The fire was located approximately 11 miles south of House Rock Campground along Forest Road 2044 and near the intersection of Forest Service roads 2044 and 1509, just above 260, roughly four miles directly south of the campground. The fire was close to Cascade Timber Consulting property.
Carl Lemmer, Oregon Department of Forestry Linn District, credited the first crews on the scene Sunday night with containing the fire quickly, keeping it from spreading even farther. Early crews included Ginn, Ken Loree, Detroit Ranger District’s fire engine, Bob Sayer, Keith Murray, Stan Kelley and a crew of 20 from Skookum, a private contractor.
Two smoke jumpers were injured Sunday night when they were hit by falling rock, Joanne West of the Sweet Home Ranger District said.
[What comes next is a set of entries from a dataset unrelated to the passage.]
(** * Question-array utilities: a shallow embedding and its properties

    The functions of the question-array module (getNonEmptyQuestions,
    findQuestion, removeQuestion, sumPoints, sumPublishedPoints, toCSV,
    sameType, renameQuestionById, changeQuestionTypeById, editOption,
    duplicateQuestionInArray) are embedded as functions over lists of a
    [Question] record.

    Conventions of the embedding:
    - a JavaScript [number] that holds an id, a point value or an index is
      an integer-valued double, written as the integer it equals ([Z]);
      where the source adds numbers, the sum is rounded as the addition of
      doubles rounds it, and where it prints one, the text is the one
      [String] gives for that double;
    - a JavaScript array is a [list], read with stdpp's lookup [!!];
    - [forEach] with an accumulator captured by the callback is
      [fold_left];
    - object spread with overridden fields is a record rebuilt field by
      field. *)

From Stdlib Require Import ZArith Ascii String DecimalString.
From stdpp Require Import base numbers list strings.

Local Open Scope Z_scope.

(** ** Data model *)

(** [QuestionType]: the union of the two string literals. *)
Inductive QuestionType : Set :=
  | multiple_choice_question
  | short_answer_question.
(** ** The heap as the scanner reads it *)
Record Heap := mkHeap {
  (* mirror::Object *)
  GetClass : Ref -> Ref;
  GetFieldObject : Ref -> MemberOffset -> Ref;
  (* mirror::Class *)
  GetJavaLangClass : Ref;
  GetSuperClass : Ref -> Ref;
  GetReferenceInstanceOffsets : Ref -> Z;
  GetReferenceStaticOffsets : Ref -> Z;
  IsArrayClass : Ref -> bool;
  IsObjectArrayClass : Ref -> bool;
  IsReferenceClass : Ref -> bool;
  NumReferenceInstanceFields : Ref -> Z;
  NumReferenceStaticFields : Ref -> Z;
  GetInstanceField : Ref -> Z -> Ref;
  GetStaticField : Ref -> Z -> Ref;
  (* mirror::Field *)
  GetOffset : Ref -> MemberOffset;
  (* mirror::Array and mirror::ObjectArray *)
  GetLength : Ref -> Z;
  GetWithoutChecks : Ref -> Z -> Ref;
  (* the mark bitmap behind MarkSweep::IsMarked *)
  IsMarked : Ref -> bool;
  (* Modelled from the spec: the offset of the referent slot of a reference
     object; the runtime keeps it outside these files.  Section 3 keeps
     this slot out of the eager scan: the layout metadata of a reference
     class does not name it, see [referent_excluded]. *)
  ReferenceReferentOffset : MemberOffset
}.

(** ** Collector state and effects *)

Record MarkSweep := mkMarkSweep {
  java_lang_Class_ : Ref;
  class_count_ : Z;
  array_count_ : Z;
  other_count_ : Z
}.

(** Calls that leave this file, in the order they are made. *)
Inductive Event : Type :=
| EvDumpSpaces
| EvFatalUnmarked (obj : Ref)
| EvCheckFailed
| EvDelayReferenceReferent (obj : Ref).

Record State (V : Type) := mkState {
  ms : MarkSweep;
  effects : list Event;
  vs : V
}.

Definition set_ms {V} (f : MarkSweep -> MarkSweep) (st : State V) : State V :=
  {| ms := f (ms st); effects := effects st; vs := vs st |}.
Definition emit {V} (e : Event) (st : State V) : State V :=
  {| ms := ms st; effects := effects st ++ [e]; vs := vs st |}.
Definition set_vs {V} (f : V -> V) (st : State V) : State V :=
  {| ms := ms st; effects := effects st; vs := f (vs st) |}.

(** ** A state monad with abort and fuel *)

Inductive Result (S A : Type) : Type :=
| Ok (a : A) (s : S)
| Aborted (s : S)
| OutOfFuel.
Arguments Ok {S A} a s.
Arguments Aborted {S A} s.
Arguments OutOfFuel {S A}.

Definition M (S A : Type) : Type := S -> Result S A.

Definition ret {S A} (a : A) : M S A := fun s => Ok a s.
Definition bind {S A B} (m : M S A) (k : A -> M S B) : M S B :=
  fun s => match m s with
           | Ok a s' => k a s'
           | Aborted s' => Aborted s'
           | OutOfFuel => OutOfFuel
           end.
Definition out_of_fuel {S A} : M S A := fun _ => OutOfFuel.
Definition abort {S A} : M S A := fun s => Aborted s.
Definition modify {S} (f : S -> S) : M S unit := fun s => Ok tt (f s).
Definition gets {S A} (f : S -> A) : M S A := fun s => Ok (f s) s.
Definition when {S} (b : bool) (m : M S unit) : M S unit :=
  if b then m else ret tt.

Declare Scope scan_scope.
Delimit Scope scan_scope with scan.
Notation "x <- m ;; k" := (bind m (fun x => k))
  (at level 61, m at next level, right associativity) : scan_scope.
Notation "m ;; k" := (bind m (fun _ => k))
  (at level 61, right associativity) : scan_scope.
Local Open Scope scan_scope.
One suffered a broken clavicle, the other a concussion and laceration. Both were transported to Lebanon Community Hospital and later returned to their base in Redmond. Seven other smoke jumpers remained at the fire.
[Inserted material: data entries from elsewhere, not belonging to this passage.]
(** X17. The simple form and the layouts do not overlap: a text that some
    layout of [specs] parses is not scanned by the simple form, so that
    trying the simple form first takes no text away from the layouts. *)
Lemma layouts_are_not_clock_times (sp : tSpec) (tspec : string) (t : Time) :
  In sp specs -> ParseInLocation (spec sp) tspec = Ok t ->
  isOk (scanHHMM tspec) = false /\
  forall w : World, isOk (fst (parseHHMM tspec w)) = false.
Proof.
  intros I P.
  assert (F : isOk (scanHHMM tspec) = false).
  { revert P. unfold specs in I. cbn [In] in I.
    repeat (destruct I as [<-|I];
            [cbn [spec]; intros P;
             match type of P with
             | ParseInLocation ?l _ = _ => eapply (layout_text_shape l)
             end;
             [reflexivity | | | | exact P];
             [ first [left; reflexivity | right; left; reflexivity
                     | right; right; reflexivity]
             | first [left; reflexivity | right; left; reflexivity
                     | right; right; left; reflexivity
                     | right; right; right; reflexivity]
             | cbn; lia ]|]).
    contradiction. }
  split; [exact F|]. intros w. now rewrite parseHHMM_isOk.
Qed.

Lemma layouts_are_not_clock_times_witness :
  isOk (scanHHMM "2024-03-01 09:30") = false.
Proof.
  apply (layouts_are_not_clock_times (mkSpec "2006-01-02 15:04" full)
           "2024-03-01 09:30" (Date 2024 3 1 9 30 0 0)).
  - vm_compute. auto 10.
  - vm_compute. reflexivity.
Defined.






(* ------------------------------------------------------------------ *)
(** * The calendar the program builds its times with *)




(** X22. [Date] normalises instead of failing: a day past the end of a
    month is a day of the next month, 24 hours more are one day more, and
    a month past December is a month of the next year. *)
Lemma Date_normalises (y m d h mi s ns : Z) :
  (1 <= m <= 12 ->
   Date y m (daysIn m y + d) h mi s ns = Date y (m + 1) d h mi s ns) /\
  Date y m d (h + 24) mi s ns = Date y m (d + 1) h mi s ns /\
  Date y m d h (mi + 60) s ns = Date y m d (h + 1) mi s ns /\
  Date y m d h mi (s + 60) ns = Date y m d h (mi + 1) s ns /\
  Date y (m + 12) d h mi s ns = Date (y + 1) m d h mi s ns.
Proof.
  split; [apply Date_day_overflow|].
  rewrite !Date_linear.
  assert (E : monthStart y (m + 12) = monthStart (y + 1) m).
  { unfold monthStart. rewrite !norm_floor by lia.
    replace (m + 12 - 1) with (m - 1 + 1 * 12) by lia.
    rewrite Z.div_add, Z.mod_add by lia.
    replace (y + ((m - 1) / 12 + 1)) with (y + 1 + (m - 1) / 12) by lia.
    reflexivity. }
  rewrite E.
  cbv [nsPerDay secondsPerDay secondsPerHour secondsPerMinute Second Millisecond
       Microsecond Nanosecond].
  repeat split; lia.
Qed.

Lemma Date_normalises_witness :
  Date 2023 2 (daysIn 2 2023 + 1) 0 0 0 0 = Date 2023 (2 + 1) 1 0 0 0 0.
Proof.
  apply (Date_normalises 2023 2 1 0 0 0 0). lia.
Defined.

(* ------------------------------------------------------------------ *)
(** * Edges of the scanner and of the subtraction *)

Lemma scanInt_negative (ds rest : string) :
  isNumeral ds = true -> decimal ds <= maxInt64 -> endsNumber rest = true ->
  scanInt (String "-" (ds ++ rest)) = Ok (- decimal ds, rest).
Proof.
  intros N M E. destruct ds as [|c ds]; [discriminate|].
  cbn [isNumeral] in N. pose proof N as D. cbn [allDigits] in D.
  apply andb_true_iff in D as [C D].
  assert (SS : SkipSpace (String "-" (String c ds ++ rest))
               = Ok (String "-" (String c ds ++ rest))).
  { unfold SkipSpace. cbn [String.length skipSpaceFuel append].
    change (code "-" =? 10) with false. cbv iota.
    assert (SR : spaceRune (String "-" (String c (ds ++ rest))) = None).
    { unfold spaceRune. change (byteIn 9 13 "-" || (code "-" =? 32)) with false.
      cbv iota. change (code "-" =? 194) with false.
      change (code "-" =? 225) with false. change (code "-" =? 226) with false.
      change (code "-" =? 227) with false. cbn [andb].
      destruct (ds ++ rest)%string; reflexivity. }
    rewrite SR. reflexivity. }
  unfold scanInt. rewrite SS. change (isSign "-") with true. cbv iota.
  change (code "-" =? 45) with true. cbn [append].
  rewrite (isDigit_number c C).
  change (String c (ds ++ rest)) with (String c ds ++ rest)%string.
  rewrite (span_numeral _ _ N E). unfold ParseInt. rewrite N.
  pose proof (decimal_bounds _ N) as [B _].
  rewrite (proj2 (Z.leb_le minInt64 (- decimal (String c ds)))),
          (proj2 (Z.leb_le (- decimal (String c ds)) maxInt64)); [reflexivity | |].
  - unfold maxInt64 in *. change (2 ^ 63) with 9223372036854775808 in *. lia.
  - unfold minInt64, maxInt64 in *. change (2 ^ 63) with 9223372036854775808 in *.
    lia.
Qed.

(** X23. The simple form takes a sign: a text [-HH:MM] is scanned with
    the negative hour, which [Date] then counts back from midnight. *)
Lemma simple_form_takes_negative_hour (hh mm : string) (w : World) :
  isNumeral hh = true -> isNumeral mm = true ->
  decimal hh <= maxInt64 -> decimal mm <= maxInt64 ->
  scanHHMM (String "-" (hh ++ ":" ++ mm)) = Ok (- decimal hh, decimal mm, 0) /\
  isOk (fst (parseHHMM (String "-" (hh ++ ":" ++ mm)) w)) = true.
Proof.
  intros Nh Nm Mh Mm.
  assert (Sc : scanHHMM (String "-" (hh ++ ":" ++ mm))
               = Ok (- decimal hh, decimal mm, 0)).
  { unfold scanHHMM, Sscanf. cbn [doScanf].
    rewrite (scanInt_negative hh _ Nh Mh) by reflexivity.
    cbn [append doScanf]. change (code ":" =? code ":") with true. cbv iota.
    rewrite (scanInt_numeral_end mm Nm Mm). reflexivity. }
  split; [exact Sc|]. now rewrite parseHHMM_isOk, Sc.
Qed.

Lemma simple_form_takes_negative_hour_witness :
  scanHHMM "-1:30" = Ok (- decimal "1", decimal "30", 0) /\
  isOk (fst (parseHHMM "-1:30" (mkWorld 0 0 []))) = true.
Proof.
  apply (simple_form_takes_negative_hour "1" "30" (mkWorld 0 0 []));
    vm_compute; try reflexivity; discriminate.
Defined.

(** X24. The remaining duration does not overflow: for a target further
    ahead than the largest duration it is that largest duration and the
    loop sleeps one hour; for a target further back than the smallest
    duration the loop returns. *)
Lemma remaining_saturates (tgt now : Time) :
  (maxDuration < tgt - now ->
   Sub tgt now = maxDuration /\ iteration tgt now = Sleep Hour) /\
  (tgt - now < minDuration ->
   Sub tgt now = minDuration /\ iteration tgt now = Return).
Proof.
  split; intros H.
  - assert (S : Sub tgt now = maxDuration) by (rewrite Sub_clamp; units; lia).
    split; [exact S|]. rewrite iteration_Sleep by (units; lia). rewrite S.
    reflexivity.
  - split; [rewrite Sub_clamp; units; lia|].
    apply iteration_Return. units; lia.
Qed.

Lemma remaining_saturates_witness :
  Sub (2 ^ 64) 0 = maxDuration /\ iteration (2 ^ 64) 0 = Sleep Hour.
Proof.
  apply (remaining_saturates (2 ^ 64) 0). vm_compute. reflexivity.
Defined.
The fire was burning in approximately five acres Sunday afternoon before spreading, Lemmer said. The early fire crews were able to run fire lines up the east side of the burn, keeping the fire from spreading.
Air tankers from Redmond, where the retardent is mixed, dropped 27 loads of retardent Sunday and another dozen as of Monday afternoon. Helicopters were dipping into Gordon Lakes for water to drop on the fire.
The Twin Buttes fire is especially dangerous, West said, because of the terrain and fuel loads.
Firefighters had to cut down snags as they moved up the hill to prevent them from falling and injuring a firefighter or spreading the fire, ODF Lane District Forest Practices Forester and Information Office Tom Berglund said. Other concerns were that the slope was open to a dangerous east wind or shifting winds, which is usually dry and takes moisture out of the air.
Winds were coming from the southeast and southwest Monday gusting up to 10 mph.
In his own district, Berglund said, there were 20 fires as a result of lightning strikes last week.
A five-acre fire burned last week after a lightning strike near House Rock, West said.
Likely, the lightning strike that caused this fire smoldered throughout the week flaring up when conditions were good for it, Berglund said. “The smoke will just wait till conditions are right, just barely burning.”
Ideally, wildland firefighters would prefer to keep a fire under a quarter acre, Berglund said. By the time they reach a half acre, fires are getting “pretty big.”
Probably 90 percent of fires are caught by that point, but the other 10 percent get up and go, “especially when it’s remote, like this,” Berglund said.
Total, four crews of 20 were working on the fire, including one crew from Skookum and two from Oregon Wood, another private contractor, in addition to two tenders, two porta-tanks, two sets of timber fallers, three air tankers with a lead plane and at least two helicopters, another lead plane and a light helicopter.
How long the fire will take to exinguish depends on what the weather does. Relative humidity in the area was reported at 23 percent Monday morning, and there were reports of heavy winds in the South Umpqua area.
“There is a storm coming in,” West said. “Hopefully, it’ll have some moisture in it.”